Tout démarra des entrepôts frigorifiques (les « Frigorificos Bories ») où venaient s’embaucher des errants venus de tous les coins du monde, Polonais, Russes, Italiens ou Français, ouvriers parfois anarchistes à la dérive qui venaient trouver refuge en des lieux où ils se pensaient à l’abri des polices.  La Commune (celle de Paris) eut une forte influence :

« Los trabajadores de Puerto Natales, en 1919, sin ser dirigidos por partidos politicos, lograron controlar el poder mediante une organizacion libertaria, hecho inédito hasta entonces y que solo fue alcanzado por Cuba en la década del 60 : hasta entonces, conquisas unicamente comparables al capitulo de los comuneros de Paris »

Ce livre est le récit d’une suite continuelle de luttes qui conduisirent à la constitution d’une « Fédération Ouvrière Magellane », demeurée fidèle à l’esprit anarcho-syndicaliste et revendiquant liberté et autonomie au moins jusqu’aux années soixante-dix, sous le gouvernement Alessandri, où le mouvement syndical fut « officialisé ». Bien avant d’autres endroits du monde et le reste de l’Amérique du Sud en particulier, ces confins du monde auxquels le Chili a donné le nom charmant mais inquiétant de « Ultima Espéranza » - la Dernière Chance ! – ont connu, dès 1933, et grâce à ces luttes, la journée de travail de huit heures, l’enseignement obligatoire et des services de santé accessibles. Durant la courte période Allende, ces terres furent celles où se développa le plus le mouvement coopératif sur le sol des vieilles estancias, aujourd’hui retournées à leurs propriétaires latifundiaires.

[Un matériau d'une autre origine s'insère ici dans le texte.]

(** * A shallow embedding of the streaming JSON encoder (encoder.go)

    The encoder is a pooled object that accumulates JSON tokens in a
    [bytes.Buffer], flushes the buffer to an [io.PipeWriter] once it holds
    [MAXBUFSIZE] bytes, and can reformat the pending bytes into indented
    JSON before a write.

    Conventions of the embedding:
    - a byte is [Byte.byte], a byte slice is [list byte];
    - Go's [int] and [int64] are [Z] with the two's complement wrap-around
      written out ([wrap64]);
    - pointers that may be [nil] ([enc.b], [enc.w], [enc.ctx]) are options;
    - a Go panic is the [Panic] outcome of the state-and-panic monad [M];
      it carries the state at the moment of the panic, which is the state a
      deferred [Release] runs in;
    - the pipe is [io.Pipe] seen from the writing side: a [Write] either
      fails because an end is closed or hands the whole chunk to the
      reader; a [Write] that blocks for ever has no outcome here;
    - what Go's libraries and runtime decide is a parameter (the capacity
      [bytes.Buffer] reallocates to, the zone offset of the local time) or
      a model of the library function ([strconv.AppendUint],
      [Time.AppendFormat], [math.Floor], [math.Pow] at powers of ten).

    Left out: [Logf] (the process log), the contents of the three
    [sync.Pool]s (every buffer taken from a pool is reset before use) and
    the scheduling of the goroutine of [WithTimeout], of which the branch
    taken when the timer fires is one step of the model ([timerFires]).
    The text [strconv.AppendFloat] gives for a float64 is a parameter of
    the float writers. *)

From Stdlib Require Import ZArith List Bool Lia.
From Stdlib Require Import Strings.Byte Strings.String.
From Stdlib Require Import DecimalString DecimalN.
From Stdlib Require Import Floats.PrimFloat Floats.SpecFloat Floats.FloatOps.
Import ListNotations.
(** * A shallow embedding of the virtio wayland driver (virtio_wl.c)

    The development follows the C source function by function.  Kernel
    objects the driver only consumes (the virtqueue, the idr, kzalloc,
    wait queues) appear through the results they hand back to the driver:
    either as explicit arguments of the embedded function or as a small
    state that records what the driver asked of them. *)

From Stdlib Require Import ZArith List Lia Bool.
From stdpp Require Import base gmap.
Import ListNotations.

Local Open Scope Z_scope.

(** ** Errno values (include/uapi/asm-generic/errno*.h) *)

Module Errno.
Definition EAGAIN : Z := 11.
Definition EIO : Z := 5.
Definition ENOMEM : Z := 12.
Definition EACCES : Z := 13.
Definition EFAULT : Z := 14.
Definition EBUSY : Z := 16.
Definition ENODEV : Z := 19.
Definition EINVAL : Z := 22.
Definition ENOSPC : Z := 28.
Definition ERESTARTSYS : Z := 512.
End Errno.
Import Errno.

(** ** Machine integers

    [unsigned int], [u32], [uint32_t] and [__le32] are 32 bits wide;
    [size_t], [ssize_t], [s64] and [unsigned long] are 64 bits wide (the
    driver casts to [s64] next to [ssize_t], an LP64 kernel).  A 64-bit
    expression whose operands are all 32-bit values cannot wrap and is
    written in [Z] directly; 32-bit arithmetic is written with its wrap. *)

Definition u32 (z : Z) : Z := z mod 2 ^ 32.
Definition u64 (z : Z) : Z := z mod 2 ^ 64.

Definition is_u32 (z : Z) : Prop := 0 <= z < 2 ^ 32.
Definition is_u64 (z : Z) : Prop := 0 <= z < 2 ^ 64.

#[global] Instance is_u32_dec z : Decision (is_u32 z).
Proof. unfold is_u32. apply _. Defined.

(** ** Control message types (enum virtio_wl_ctrl_type of virtio_wl.h)

    The header is not part of the file under study; the enumerators are
    kept as constructors, and [CTRL_UNKNOWN n] stands for a 32-bit type
    field whose value is none of the enumerators. *)

Inductive virtio_wl_ctrl_type : Type :=
| VIRTIO_WL_CMD_VFD_NEW
| VIRTIO_WL_CMD_VFD_CLOSE
| VIRTIO_WL_CMD_VFD_SEND
| VIRTIO_WL_CMD_VFD_RECV
| VIRTIO_WL_CMD_VFD_NEW_CTX
| VIRTIO_WL_RESP_OK
| VIRTIO_WL_RESP_VFD_NEW
| VIRTIO_WL_RESP_ERR
| VIRTIO_WL_RESP_OUT_OF_MEMORY
| VIRTIO_WL_RESP_INVALID_ID
| VIRTIO_WL_RESP_INVALID_TYPE
| CTRL_UNKNOWN (n : Z).

#[global] Instance virtio_wl_ctrl_type_eq_dec : EqDecision virtio_wl_ctrl_type.
Proof. solve_decision. Defined.

(** The four failure acknowledgments the host may write. *)
Definition host_failure (t : virtio_wl_ctrl_type) : bool :=
  match t with
  | VIRTIO_WL_RESP_ERR | VIRTIO_WL_RESP_OUT_OF_MEMORY
  | VIRTIO_WL_RESP_INVALID_ID | VIRTIO_WL_RESP_INVALID_TYPE => true
  | _ => false
  end.

(** The two success acknowledgments. *)
Definition host_success (t : virtio_wl_ctrl_type) : bool :=
  match t with
  | VIRTIO_WL_RESP_OK | VIRTIO_WL_RESP_VFD_NEW => true
  | _ => false
  end.

(** [virtwl_resp_err] (virtio_wl.c:107). *)
Definition virtwl_resp_err (type : virtio_wl_ctrl_type) : Z :=
  match type with
  | VIRTIO_WL_RESP_OK
  | VIRTIO_WL_RESP_VFD_NEW => 0
  | VIRTIO_WL_RESP_ERR => - ENODEV
  | VIRTIO_WL_RESP_OUT_OF_MEMORY => - ENOMEM
  | VIRTIO_WL_RESP_INVALID_ID
  | VIRTIO_WL_RESP_INVALID_TYPE
  | _ => - EINVAL
  end.

(** ** Constants and layouts of virtio_wl.h and of the kernel headers

    [virtio_wl.h] and the kernel headers are not part of the file under
    study.  What the driver takes from them is gathered here; the
    functions below are parametric in it. *)

Class virtio_wl_h : Type := {
  (** [sizeof(struct virtio_wl_ctrl_vfd_recv)], the fixed part of a
      receive message; the vfd ids and then the data bytes follow it. *)
  sizeof_recv : Z;
  VIRTIO_WL_VFD_WRITE : Z;
  VIRTIO_WL_VFD_MAP : Z;
  VIRTIO_WL_VFD_CONTROL : Z;
  VIRTWL_MAX_ALLOC : Z;
  PAGE_SHIFT : Z;
  VM_WRITE : Z
}.

(** [sizeof(__le32)]. *)
Definition sizeof_le32 : Z := 4.

(** ** Receive buffers and pending-queue entries *)

(** One page-sized buffer handed to the in-queue, as the driver reads it
    after the host has written a message into it.  [hdr_type] is
    [hdr->type] and [msg_vfd_id] is the [vfd_id] field that follows the
    header in both message layouts.  Read as a
    [struct virtio_wl_ctrl_vfd_recv] the buffer has [recv_vfd_count] and
    then [body], the bytes of the page after the fixed part; read as a
    [struct virtio_wl_ctrl_vfd_new] it has [new_flags], [new_pfn] and
    [new_size]. *)
Record inbuf : Type := {
  hdr_type : virtio_wl_ctrl_type;
  msg_vfd_id : Z;
  recv_vfd_count : Z;
  body : list Z;
  new_flags : Z;
  new_pfn : Z;
  new_size : Z
}.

En ces temps difficiles en France, où l’affrontement de classe se dessine avec chaque jour un peu plus de précision, il est réconfortant de trouver à l’autre bout du monde des réminiscences d’un passé révolutionnaire qui fait encore chaud au cœur.

C’est peu ?

Eh bien, nous nous contenterons de peu…(« l’on pleure et l’on rit comme on peut / dans cet univers de tisanes »).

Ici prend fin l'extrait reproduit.